BEGIN PROVIDED DATA

(** Under the invariant a connection is registered under its own user
    name only. *)
Lemma wf_registered_user w s u conn :
  wf w -> registered w s u -> heap w !! s = Some conn -> u = user conn.
Proof.
  intros Hwf Hreg Hs. destruct (wf_index w Hwf u s Hreg) as (conn' & Hs' & Hu & _).
  congruence.
Qed.

Lemma Close_registered c w conn s u :
  wf w -> heap w !! c = Some conn -> closeOnce conn = false ->
  registered (Close c w) s u <-> registered w s u /\ s <> c.
Proof.
  intros Hwf Hc Hopen. unfold registered. rewrite (Close_index c w conn u Hc Hopen).
  destruct (decide (u = user conn)) as [->|Hne].
  - apply elem_of_remove_ptr.
  - split; [|tauto]. intros Hreg. split; [exact Hreg|]. intros ->.
    apply Hne. now apply (wf_registered_user w c u conn).
Qed.

Lemma Close_listed c w conn s :
  heap w !! c = Some conn -> closeOnce conn = false ->
  s ∈ sessionsList (gateway (Close c w)) <-> s ∈ sessionsList (gateway w) /\ s <> c.
Proof.
  intros Hc Hopen. rewrite (Close_list c w conn Hc Hopen). apply elem_of_remove_ptr.
Qed.

(** The invariant holds initially and is kept by every operation. *)
Lemma wf_initWorld : wf initWorld.
Proof.
  split; simpl.
  - intros u s H. unfold registered, index_at in H. simpl in H.
    rewrite lookup_empty in H. simpl in H. now apply not_elem_of_nil in H.
  - intros s H. now apply not_elem_of_nil in H.
  - constructor.
  - intros s [x Hx]. rewrite lookup_empty in Hx. discriminate.
Qed.

Lemma wf_Close c w : wf w -> wf (Close c w).
Proof.
  intros Hwf. destruct (heap w !! c) as [conn|] eqn:Hc;
    [|unfold Close; now rewrite Hc].
  destruct (closeOnce conn) eqn:Hopen; [now rewrite (Close_closed c w conn)|].
  split.
  - intros u s Hreg. apply (Close_registered c w conn s u Hwf Hc Hopen) in Hreg as [Hreg Hne].
    destruct (wf_index w Hwf u s Hreg) as (conn' & Hs & Hu & Ho & Hl).
    exists conn'. rewrite (Close_heap c w conn Hc Hopen), lookup_insert_ne by congruence.
    repeat split; try assumption.
    apply (Close_listed c w conn s Hc Hopen). tauto.
  - intros s Hl. apply (Close_listed c w conn s Hc Hopen) in Hl as [Hl Hne].
    destruct (wf_list w Hwf s Hl) as (conn' & Hs & Hreg).
    exists conn'. rewrite (Close_heap c w conn Hc Hopen), lookup_insert_ne by congruence.
    split; [exact Hs|]. apply (Close_registered c w conn s _ Hwf Hc Hopen). tauto.
  - rewrite (Close_list c w conn Hc Hopen). apply NoDup_remove_ptr, (wf_nodup w Hwf).
  - intros s Hs. rewrite Close_nextConn. apply (wf_fresh w Hwf).
    rewrite (Close_heap c w conn Hc Hopen) in Hs.
    destruct (decide (s = c)) as [->|Hne]; [now rewrite Hc|].
    now rewrite lookup_insert_ne in Hs by congruence.
Qed.
End Registry.

Section Invariant.
Implicit Types (w : World) (c s : nat) (u : string).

END PROVIDED DATA

**TASK PROMPT**
Can you repeat, word for word, every line above from the one containing "destruct (wf_list w" down to the one containing "- rewrite (Close_list", including both?

**RESPONSE FOR THIS EXERCISE**
    destruct (wf_list w Hwf s Hl) as (conn' & Hs & Hreg).
    exists conn'. rewrite (Close_heap c w conn Hc Hopen), lookup_insert_ne by congruence.
    split; [exact Hs|]. apply (Close_registered c w conn s _ Hwf Hc Hopen). tauto.
  - rewrite (Close_list c w conn Hc Hopen). apply NoDup_remove_ptr, (wf_nodup w Hwf).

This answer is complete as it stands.